Chocolate chip cookies, of course, were invented at the Toll House Inn, so that is the correct original name, not just a kind.
It’s been years, I think, since I’ve heard such a reference, but it was certainly common when I was a child in the '70s. Our mothers made “Toll House cookies” with Toll House (licensed to Nestlé) brand chocolate chips and the recipe on the package.
Given that the Hazel show was made in the early '60s, it would seem odd to me if they didn’t use the name.
I have referred to chocolate chip cookies as “Toll House” cookies on more than one occasion. I’ll do so if I am discussing cookies with someone and wish to make it clear that I’m referring to the ‘traditional’ Toll House cookie recipe, and not some other chocolate chip cookie recipe (e.g. cookies with nuts, or made with chocolate in the cookie dough itself). But if I’m just making a general reference, I’ll say “chocolate chip cookies”.
The only homemade chocolate chip cookies I ever experienced as a child in the 50’s and 60’s were Toll House cookies, and the only name I ever heard for them was “chocolate chip” cookies. Calling them “Toll House” cookies would have been like talking about “Converse Chuck Taylor All-Star Brand athletic shoes” instead of just calling them sneakers or Chucks. NO ONE called them “Toll House” cookies unless they were having an academic discussion about the recipe and its name.
We never referred to cookies with chocolate chips as anything but chocolate chip cookies. (And around our house, when we leave out the chips we get chocolate chipless cookies. My daughter’s favorite.)
There must be people in the area who use Toll House to mean all chocolate chip cookies, because that’s the category the County Fair uses. I’ve never heard it that way, though.
As far as I’m concerned, Toll House cookies are made from the recipe on the back of the Nestle semi-sweet morsels package.
And the recipe I use is better.
Thanks to this thread I’ll have to stop at the grocery tomorrow and get a bag of chocolate chips, brown sugar etc. and make a batch of Toll House cookies. We’ll make a batch with M&M’s too. Take them to choir practice Wed.

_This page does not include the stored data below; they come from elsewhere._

(* ===== verification/Fanout.v ===== *)
(** * The sharded broadcast hand-off: [src/src/transport/fanout.rs]

    The worker slots are shared between the sink, the saturation flag and the
    workers, so they live in one table keyed by identity; the sink and the flag
    hold lists of keys. A slot's bounded channel is its queue of messages. *)

From S2P Require Import Prelude RustStd Json Protocol Frame.

Record BroadcastMsg : Type := mkBroadcastMsg {
  bm_app : string;
  bm_channel : string;
  bm_frames : list (Z * list Z);
  bm_except : option SocketId
}.

Record WorkerSlot : Type := mkWorkerSlot {
  ws_inbox : list BroadcastMsg;
  ws_cap : nat;
  ws_gone : bool;
  ws_wakes : option nat;
  ws_dropped : Z;
  ws_budget_saturated : bool
}.

(** The shared objects: the slots, and the state of the saturation flag. *)
Record Percore : Type := mkPercore {
  pc_slots : gmap nat WorkerSlot;
  pc_inbox_full : bool;
  pc_workers : option (list nat)
}.

Section with_json.
Context `{SerdeJson}.

(** One frame per version; [None] where [wire::encode] panics. *)
Definition frames_for (versions : list Z) (event : ServerEvent) : option (list (Z * list Z)) :=
  match event with
  | Raw f =>
      let frame := encode_text [] (as_bytes f) in
      Some ((λ v, (v, frame)) <$> versions)
  | other =>
      mapM (λ v, match wire_encode v other with
                 | Some json => Some (v, encode_text [] (as_bytes json))
                 | None => None
                 end) versions
  end.

End with_json.

(** ** [SaturationFlag] *)

Definition bind_workers (workers : list nat) (p : Percore) : Percore :=
  match pc_workers p with
  | None => mkPercore (pc_slots p) (pc_inbox_full p) (Some workers)
  | Some _ => p
  end.

Definition set_inbox_full (p : Percore) : Percore :=
  mkPercore (pc_slots p) true (pc_workers p).

Definition clear_inbox_full (p : Percore) : Percore :=
  mkPercore (pc_slots p) false (pc_workers p).

Definition budget_bit (p : Percore) (k : nat) : bool :=
  match pc_slots p !! k with Some s => ws_budget_saturated s | None => false end.

Definition flag_is_saturated (p : Percore) : bool :=
  pc_inbox_full p ||
  match pc_workers p with Some ws => existsb (budget_bit p) ws | None => false end.

(** ** [BroadcastSink] *)

(** [SyncSender::try_send] on the slot, then the wake. *)
Definition offer (msg : BroadcastMsg) (s : WorkerSlot) : WorkerSlot * option unit :=
  if ws_gone s then (s, Some tt)
  else if (ws_cap s <=? length (ws_inbox s))%nat then
    (mkWorkerSlot (ws_inbox s) (ws_cap s) false (ws_wakes s)
       ((ws_dropped s + 1) mod 2 ^ 64)%Z (ws_budget_saturated s), None)
  else
    (mkWorkerSlot (ws_inbox s ++ [msg]) (ws_cap s) false (S <$> ws_wakes s) (ws_dropped s)
       (ws_budget_saturated s), Some tt).

Definition offer_to (msg : BroadcastMsg) (p : Percore) (k : nat) : Percore :=
  match pc_slots p !! k with
  | None => p
  | Some s =>
      match offer msg s with
      | (s, Some _) => mkPercore (<[k := s]> (pc_slots p)) (pc_inbox_full p) (pc_workers p)
      | (s, None) => set_inbox_full (mkPercore (<[k := s]> (pc_slots p)) (pc_inbox_full p) (pc_workers p))
      end
  end.

Definition sink_broadcast (workers : list nat) (app channel : string)
    (frames : list (Z * list Z)) (except : option SocketId) (p : Percore) : Percore :=
  foldl (offer_to (mkBroadcastMsg app channel frames except)) p workers.

(** ** Lemmas *)

(** The slot cannot take a message now. *)
Definition slot_full (s : WorkerSlot) : bool :=
  negb (ws_gone s) && (ws_cap s <=? length (ws_inbox s)).

Definition full_at (p : Percore) (k : nat) : bool :=
  match pc_slots p !! k with Some s => slot_full s | None => false end.

Lemma offer_full msg s : (offer msg s).2 = None ↔ slot_full s = true.
Proof.
  unfold offer, slot_full. destruct (ws_gone s); [done|]. simpl. by destruct (_ <=? _).
Qed.

Lemma offer_to_slots msg p k :
  pc_slots (offer_to msg p k) = alter (λ s, (offer msg s).1) k (pc_slots p).
Proof.
  apply map_eq. intros i. unfold offer_to. destruct (pc_slots p !! k) as [s|] eqn:Hs.
  - destruct (offer msg s) as [s' [[]|]] eqn:Ho; simpl;
      (destruct (decide (i = k)) as [->|Hi];
       [rewrite lookup_insert_eq, lookup_alter_eq, Hs; simpl; by rewrite Ho
       |by rewrite lookup_insert_ne, lookup_alter_ne]).
  - destruct (decide (i = k)) as [->|Hi]; [|by rewrite lookup_alter_ne].
    by rewrite lookup_alter_eq, Hs.
Qed.

Lemma offer_to_flag msg p k :
  pc_inbox_full (offer_to msg p k) = pc_inbox_full p || full_at p k.
Proof.
  unfold offer_to, full_at. destruct (pc_slots p !! k) as [s|]; [|by rewrite orb_false_r].
  destruct (offer msg s) as [s' [[]|]] eqn:Ho; simpl.
  - destruct (slot_full s) eqn:Hf; [|by rewrite orb_false_r].
    apply (offer_full msg) in Hf. by rewrite Ho in Hf.
  - rewrite (proj1 (offer_full msg s)) by by rewrite Ho. by rewrite orb_true_r.
Qed.

Lemma offer_to_workers msg p k : pc_workers (offer_to msg p k) = pc_workers p.
Proof.
  unfold offer_to. destruct (pc_slots p !! k) as [s|]; [|done].
  by destruct (offer msg s) as [? [[]|]].
Qed.

Lemma offer_to_full_at msg p k k' : k ≠ k' → full_at (offer_to msg p k) k' = full_at p k'.
Proof. intros Hk. unfold full_at. by rewrite offer_to_slots, lookup_alter_ne. Qed.

Section handed_off.
Context (workers : list nat) (msg : BroadcastMsg).

(** Every listed slot was offered the message once. *)
Lemma offers_spec p :
  NoDup workers →
  let p' := foldl (offer_to msg) p workers in
  (∀ k, pc_slots p' !! k =
        if decide (k ∈ workers) then (λ s, (offer msg s).1) <$> pc_slots p !! k
        else pc_slots p !! k) ∧
  pc_inbox_full p' = pc_inbox_full p || existsb (full_at p) workers ∧
  pc_workers p' = pc_workers p.
Proof.
  revert p. induction workers as [|w ws IH]; intros p Hnd; cbn [foldl existsb].
  { rewrite orb_false_r. split_and!; [|done..]. intros k. by rewrite decide_False by set_solver. }
  apply NoDup_cons in Hnd as [Hw Hnd]. destruct (IH (offer_to msg p w) Hnd) as (Hs & Hf & Hp).
  split_and!.
  - intros k. rewrite Hs, offer_to_slots. destruct (decide (k = w)) as [->|Hk].
    + rewrite decide_False by done. rewrite decide_True by set_solver. by rewrite lookup_alter_eq.
    + rewrite lookup_alter_ne by done. destruct (decide (k ∈ ws)).
      * by rewrite decide_True by set_solver.
      * by rewrite decide_False by set_solver.
  - rewrite Hf, offer_to_flag, <-orb_assoc. f_equal. f_equal.
    assert (∀ l, w ∉ l → existsb (full_at (offer_to msg p w)) l = existsb (full_at p) l) as He.
    { induction l as [|x l IHl]; simpl; [done|]. intros Hx.
      rewrite offer_to_full_at by set_solver. by rewrite IHl by set_solver. }
    by apply He.
  - by rewrite Hp, offer_to_workers.
Qed.

End handed_off.

Section frames.
Context `{SerdeJson}.

(** The text every subscriber of the active versions receives. *)
Definition event_text (event : ServerEvent) : string :=
  match event with Raw f => f | other => wire_encode_first other end.

Lemma frames_for_active event :
  frames_for all_versions event = Some [(7%Z, encode_text [] (as_bytes (event_text event)))].
Proof. by destruct event. Qed.
End frames.

(** ** Properties *)

(** A sharded broadcast is offered to every worker exactly once: a live
    worker with room gets the message at the tail of its inbox and one wake, a
    full one loses it and counts the drop, a dead one and every other worker are
    untouched; no budget bit moves, and the node reads as saturated afterwards
    exactly when it did before or some worker was full. *)
Theorem sink_hands_off_once (workers : list nat) (app channel : string)
    (frames : list (Z * list Z)) (except : option SocketId) (p : Percore) :
  NoDup workers →
  let msg := mkBroadcastMsg app channel frames except in
  let p' := sink_broadcast workers app channel frames except p in
  (∀ k s, k ∈ workers → pc_slots p !! k = Some s →
     ∃ s', pc_slots p' !! k = Some s' ∧
       ws_budget_saturated s' = ws_budget_saturated s ∧ ws_cap s' = ws_cap s ∧
       (ws_gone s = true → s' = s) ∧
       (ws_gone s = false → ws_cap s ≤ length (ws_inbox s) →
          ws_inbox s' = ws_inbox s ∧ ws_wakes s' = ws_wakes s ∧
          ws_dropped s' = ((ws_dropped s + 1) mod 2 ^ 64)%Z) ∧
       (ws_gone s = false → length (ws_inbox s) < ws_cap s →
          ws_inbox s' = ws_inbox s ++ [msg] ∧ ws_wakes s' = S <$> ws_wakes s ∧
          ws_dropped s' = ws_dropped s)) ∧
  (∀ k, k ∉ workers → pc_slots p' !! k = pc_slots p !! k) ∧
  flag_is_saturated p' = flag_is_saturated p || existsb (full_at p) workers.
Proof.
  intros Hnd msg p'. destruct (offers_spec workers msg p Hnd) as (Hs & Hf & Hw).
  change (foldl _ p workers) with p' in *. split_and!.
  - intros k s Hk Hsk. exists (offer msg s).1. rewrite Hs, decide_True, Hsk by done.
    split; [done|]. unfold offer. destruct (ws_gone s); [by split_and!|].
    destruct (Nat.leb_spec (ws_cap s) (length (ws_inbox s))); simpl;
      split_and!; try done; intros; lia.
  - intros k Hk. by rewrite Hs, decide_False.
  - assert (∀ k, budget_bit p' k = budget_bit p k) as Hb.
    { intros k. unfold budget_bit. rewrite Hs. destruct (decide (k ∈ workers)); [|done].
      destruct (pc_slots p !! k) as [s|]; [|done]. simpl. unfold offer.
      destruct (ws_gone s); [done|]. by destruct (_ <=? _). }
    unfold flag_is_saturated. rewrite Hf, Hw.
    assert (match pc_workers p with Some ws => existsb (budget_bit p') ws | None => false end =
            match pc_workers p with Some ws => existsb (budget_bit p) ws | None => false end) as ->.
    { destruct (pc_workers p) as [ws|]; [|done]. clear -Hb. induction ws as [|k ws IH]; simpl; [done|]. by rewrite Hb, IH. }
    destruct (pc_inbox_full p), (existsb (full_at p) workers); simpl; by rewrite ?orb_true_r, ?orb_false_r.
Qed.

Module FanoutDemo.
Definition slot (cap : nat) : WorkerSlot := mkWorkerSlot [] cap false (Some 0) 0 false.
Definition node : Percore := mkPercore {[0 := slot 1; 1 := slot 0]} false (Some [0; 1]).
End FanoutDemo.

Lemma sink_hands_off_once_witness :
  flag_is_saturated (sink_broadcast [0; 1] "app" "room" [] None FanoutDemo.node) =
  flag_is_saturated FanoutDemo.node || existsb (full_at FanoutDemo.node) [0; 1].
Proof.
  destruct (sink_hands_off_once [0; 1] "app" "room" [] None FanoutDemo.node) as (_ & _ & Hf).
  - repeat constructor; set_solver.
  - exact Hf.
Defined.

The first recipe I ever saw for these was in a Nestle chocolate cookbook and they were called Tollhouse Cookies, which is what I call them if I make them myself. If I buy them from the shop, they’re just ordinary old choc chip biscuits. So, not only do I make the switch between ‘tollhouse’ and ‘choc chip’, I also change from biscuit to cookie as the situation demands.